Das kapiert man erst nach einer Weile, erwidert Helene, es sind die Männer. Es sind die Politiker und die Gesellschaft . Wir Mütter haben keine Macht. Wir tragen die gesamte Last, aber Macht haben wir keine.“ (S. 174)
„Ich hätte mir deutlich mehr Unterstützung von der Gesellschaft gewünscht. Ich habe mich von ihr alleingelassen gefühlt. Die Mütter und Familien waren egal.
Das Zitat, das du nennst Luise, ist sehr passend. Ich habe erst seit der Pandemie und jetzt noch mehr durch das Buch das Thema Mental Load so richtig auf dem Schirm. Ich nerve meinen Freund plötzlich immer mit: So, wer ist diese Woche für was zuständig? Wer organisiert den Kindergeburtstag? Wer fährt die Kinder zum Sport? Seit Corona setze ich mich sehr für mehr Gleichberechtigung in der Familie ein.“
Auch wenn wie in dieser Beziehung die Männer modern und gleichberechtigt denken, spätestens im Lockdown blieb das meiste bei den Müttern hängen. Die Machtpositionen in der Politik und Gesellschaft bleiben männerdominiert und so wurden bei wichtigen Entscheidungsprozessen die Bedürfnisse der Familien und Mütter nahezu ignoriert. Ihnen fehlte im Vergleich zur Lufthansa oder dem Fußball die Lobby.

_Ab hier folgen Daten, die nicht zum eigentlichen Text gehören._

(** [format_table]; [tabulate] is the library's formatter when it could be
    imported. *)
Definition format_table
    (tabulate : option (list TableRow -> option (list string) -> string))
    (data : list TableRow) (headers : option (list string)) : string :=
  match data with
  | [] => "No data available."
  | first :: _ =>
      match tabulate with
      | Some tab =>
          match headers with
          | Some (h :: hs) => tab data (Some (h :: hs))
          | _ => tab data None
          end
      | None =>
          let headers' :=
            match headers with
            | Some (h :: hs) => h :: hs
            | _ => List.map fst first
            end in
          str_join newline (table_lines data headers')
      end
  end.

(** [str.isascii()]: every character is below 128.  On such text
    [PyStr.lower] and [PyStr.upper] are [str.lower()] and [str.upper()]. *)
Definition isascii (s : string) : bool :=
  forallb (fun c => nat_of_ascii c <? 128) (list_ascii_of_string s).

(** * Properties *)

(** ** Counting rows *)

Section Counting.

Import Database.

Lemma count_successes_app a d l1 l2 :
  count_successes a d (l1 ++ l2) = count_successes a d l1 + count_successes a d l2.
Proof.
  unfold count_successes. now rewrite List.filter_app, length_app.
Qed.

Lemma count_successes_nil a d : count_successes a d [] = 0.
Proof. reflexivity. Qed.

Lemma count_successes_one a d r :
  count_successes a d [r] = if counted a d r then 1 else 0.
Proof. unfold count_successes. simpl. now destruct (counted a d r). Qed.

Lemma count_successes_one_le a d r : count_successes a d [r] <= 1.
Proof. rewrite count_successes_one. destruct (counted a d r); lia. Qed.
(** * OpenStreetMap cleaning and reshaping: a shallow embedding

    The development embeds the value cleaner of [clean_osm.py] (class
    [cleanOSM]) and the record reshaper of [convertToCSV.py]
    ([ConvertToCSV.shape_element]) and states the properties of the
    natural-language specification over them.

    Python [str] values are byte strings and are modelled by [string]; the
    case conversions are the ASCII ones of Python 2's [str] type.  The regular
    expressions of the source are kept as syntax trees and run by a
    backtracking matcher that follows the priorities of the [re] module
    (leftmost match, alternatives in order, greedy repetition).  Operations
    that can raise in Python return a [result]. *)

From Stdlib Require Import String Ascii List Bool Arith ZArith Lia Permutation.
Import ListNotations.
Open Scope string_scope.
Open Scope list_scope.
Open Scope nat_scope.

(* ===================================================================== *)
(** * Python primitives *)
(* ===================================================================== *)

Module Py.

(** Exceptions the embedded code can raise. *)
Inductive exn : Type :=
| KeyError
| TypeError
| ValueError
| IndexError
| ReError.

(** A computation that returns a value or raises. *)
Inductive result (A : Type) : Type :=
| Ok (a : A)
| Raise (e : exn).
Arguments Ok {A} a.
Arguments Raise {A} e.

Definition bind {A B : Type} (x : result A) (f : A -> result B) : result B :=
  match x with
  | Ok a => f a
  | Raise e => Raise e
  end.

Definition returns {A : Type} (x : result A) : bool :=
  match x with
  | Ok _ => true
  | Raise _ => false
  end.

(** ** Characters *)

Definition chr (n : nat) : ascii := ascii_of_nat n.

Definition between (lo hi : nat) (c : ascii) : bool :=
  let n := nat_of_ascii c in (lo <=? n) && (n <=? hi).

Definition is_digit (c : ascii) : bool := between 48 57 c.
Definition is_upper (c : ascii) : bool := between 65 90 c.
Definition is_lower (c : ascii) : bool := between 97 122 c.
Definition is_alpha (c : ascii) : bool := is_upper c || is_lower c.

„Ich bin jetzt viel wütender bei den Themen.“
Unser Eindruck zum Buch:
Zu „Die Wut, die bleibt“ haben wir ein langes Gespräch geführt, Jenny und ich. Ich habe die Perspektive der Kinderlosen verdeutlicht, Jenny hat von ihren Erfahrungen als Mutter berichtet. Und obwohl wir so unterschiedliche Sichtweisen hatten, haben wir beide uns ähnlich berührt gefühlt von der bildhaften Sprache und der authentischen Charakterzeichnung von Mareike Fallwickl, durch diese man sich in jede:n einzelnen Protagonist:in einfühlen konnte. „Ich habe Helene vermisst, obwohl ich sie gar nicht kennen gelernt habe“, so Jenny.

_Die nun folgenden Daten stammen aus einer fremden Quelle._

(** * NEST / NANDA adapter: message router, directory client, tool
      orchestrator and response formatter

    A shallow embedding of
      - [nanda_core/core/agent_bridge.py]  (class [SimpleAgentBridge]),
      - [nanda_core/core/mcp_registry.py]  (class [MCPRegistry]),
      - [nanda_core/core/mcp_client.py]    (class [MCPClient]),
    and the properties of the specification that are settled on it.

    Conventions of the embedding.
      - A Python [str] is a [string]; a character is a code point below
        256.  The constant texts of the program that carry symbols beyond
        that range are kept as their UTF-8 bytes; no operation of the
        program inspects them.
      - Values decoded from JSON are terms of [json]; Python's [None] is
        [JNull]; JSON numbers are integers.
      - A call that may raise returns a [result]; calls to the outside
        world (callback, telemetry, HTTP, agent transport, tool session,
        language-model service) are answered by a [World] and recorded, in
        order, in a trace of [event]s.  Logging is not modelled.
      - Library functions whose behaviour is not part of the repository
        ([json.loads], [str.title], [repr] of containers) are parameters
        of the development. *)

From Stdlib Require Import String Ascii List ZArith Lia Bool DecimalString.
Import ListNotations.
Open Scope string_scope.
Set Warnings "-register-all".

(* ================================================================== *)
(** * Python strings *)
(* ================================================================== *)

Module PyStr.

Definition nl_char : ascii := "010"%char.
Definition nl : string := String nl_char "".

(** [str.isspace] on code points below 256. *)
Definition isspace (c : ascii) : bool :=
  let n := nat_of_ascii c in
  (((9 <=? n) && (n <=? 13)) || ((28 <=? n) && (n <=? 32))
   || (n =? 133) || (n =? 160))%nat.

Fixpoint lstrip (s : string) : string :=
  match s with
  | "" => ""
  | String c s' => if isspace c then lstrip s' else s
  end.

Fixpoint rstrip (s : string) : string :=
  match s with
  | "" => ""
  | String c s' =>
      match rstrip s' with
      | "" => if isspace c then "" else String c ""
      | r => String c r
      end
  end.

(** [s.strip()] *)
Definition strip (s : string) : string := rstrip (lstrip s).

(** [s.startswith(p)] *)
Definition startswith (p s : string) : bool := String.prefix p s.

(** [sub in s] *)
Fixpoint contains (sub s : string) : bool :=
  if String.prefix sub s then true
  else match s with
       | "" => false
       | String _ s' => contains sub s'
       end.

(** [s.endswith(suf)] *)
Fixpoint endswith (suf s : string) : bool :=
  if s =? suf then true
  else match s with
       | "" => false
       | String _ s' => endswith suf s'
       end.

(** [s[k:]] *)
Fixpoint slice_from (k : nat) (s : string) : string :=
  match k, s with
  | O, _ => s
  | S _, "" => ""
  | S k', String _ s' => slice_from k' s'
  end.

(** [s.split(sep)] for a one-character separator. *)
Fixpoint split (sep : ascii) (s : string) : list string :=
  match s with
  | "" => [""]
  | String c s' =>
      if Ascii.eqb c sep then "" :: split sep s'
      else match split sep s' with
           | h :: t => String c h :: t
           | [] => [String c ""]
           end
  end.

Fixpoint cut (sep : ascii) (s : string) : option (string * string) :=
  match s with
  | "" => None
  | String c s' =>
      if Ascii.eqb c sep then Some ("", s')
      else match cut sep s' with
           | Some (a, b) => Some (String c a, b)
           | None => None
           end
  end.

(** [s.split(sep, 1)] for a one-character separator. *)
Definition split1 (sep : ascii) (s : string) : list string :=
  match cut sep s with
  | Some (a, b) => [a; b]
  | None => [s]
  end.

(** [s.replace(a, b)] for one-character [a] and [b]. *)
Fixpoint replace (a b : ascii) (s : string) : string :=
  match s with
  | "" => ""
  | String c s' => String (if Ascii.eqb c a then b else c) (replace a b s')
  end.

(** [str.lower] on code points below 256: A-Z and the accented capitals
    0xC0-0xDE (0xD7, the multiplication sign, apart). *)
Definition lower_char (c : ascii) : ascii :=
  let n := nat_of_ascii c in
  if (((65 <=? n) && (n <=? 90))
      || ((192 <=? n) && (n <=? 222) && negb (n =? 215)))%nat
  then ascii_of_nat (n + 32) else c.

Fixpoint lower (s : string) : string :=
  match s with
  | "" => ""
  | String c s' => String (lower_char c) (lower s')
  end.

(** [sep.join(l)] *)
Definition join (sep : string) (l : list string) : string :=
  String.concat sep l.

(** [str(n)] for a natural number and for an integer. *)
Definition of_nat (n : nat) : string :=
  NilZero.string_of_uint (Nat.to_uint n).
Definition of_Z (n : Z) : string :=
  NilZero.string_of_int (Z.to_int n).

End PyStr.

(* ================================================================== *)
(** * Results, exceptions, JSON values *)
(* ================================================================== *)

(** An exception, an instance of Python's [Exception]: its class name
    and [str(e)]. *)
Inductive exn : Type :=
| PyExc (kind msg : string).

Definition str_exn (e : exn) : string :=
  match e with PyExc _ m => m end.

Inductive result (A : Type) : Type :=
| Ok (a : A)
| Raise (e : exn).
Arguments Ok {A} a.
Arguments Raise {A} e.

Definition rbind {A B} (r : result A) (f : A -> result B) : result B :=
  match r with
  | Ok a => f a
  | Raise e => Raise e
  end.

Inductive json : Type :=
| JNull
| JBool (b : bool)
| JInt (n : Z)
| JStr (s : string)
| JList (l : list json)
| JDict (d : list (string * json)).

Module Py.

(** [type(v).__name__] *)
Definition type_name (v : json) : string :=
  match v with
  | JNull => "NoneType"
  | JBool _ => "bool"
  | JInt _ => "int"
  | JStr _ => "str"
  | JList _ => "list"
  | JDict _ => "dict"
  end.

(** [bool(v)] *)
Definition truthy (v : json) : bool :=
  match v with
  | JNull => false
  | JBool b => b
  | JInt n => negb (n =? 0)%Z
  | JStr s => negb (s =? "")
  | JList l => match l with [] => false | _ => true end
  | JDict d => match d with [] => false | _ => true end
  end.

(** [v == s] for a string [s] *)
Definition eq_str (v : json) (s : string) : bool :=
  match v with
  | JStr t => t =? s
  | _ => false
  end.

Und selbst wenn die Wut in dem Buch zum Teil auch Unbehagen ausgelöst hat und es manchmal so schien, als würde Gleiches mit Gleichem vergolten werden können – so wurde mir auch bewusst, dass dieses Gedankenspiel, wenn Frauen plötzlich Wut und Aggressionen spüren und ausleben, vermutlich aufzeigen sollte: Dass genau das ungewohnt ist. Auch wenn Gewalt insgesamt zu verurteilen ist, so wirkt sie leider gewohnter und wird zu selten genug hinterfragt, sobald sie von Männern ausgeübt wird.
Wir beide haben noch einmal mehr gelernt, feministischer zu denken, traditionelle Denkmuster zu hinterfragen und so letztendlich eine Wut auf die Gesellschaft zu haben, die es zulässt, dass Familien in Krisenzeiten unsichtbar werden, dass Mädchen lieber hungern, damit sie einem Schönheitsideal entsprechen und Frauen und Männer traditionelle Rollenbilder als gegeben hinnehmen. Für uns beide ist es ein beeindruckendes Leseerlebnis voller Emotionen wie Trauer, Zusammenhalt und vor allem Wut gewesen. „Die Wut, die bleibt“ hat uns beide als Roman mehr als überzeugt und gehört bereits zu unseren jeweiligen Lesehighlights. Wer weiß, vielleicht wird es noch preisverdächtig?
Vielen Dank liebe Jenny für den Perspektivwechsel, für deine Unterstüzung bei diesem Beitrag und dass du so eine gute Freundin bist!
Wir empfehlen diesen Perspektivwechsel auch anderen, gerade dieses Buch kann so unterschiedlich gelesen werden, je nachdem, in welcher Lebensphase wir uns gerade befinden. Sucht euch eine Freundin oder auch einen Freund und auf geht’s!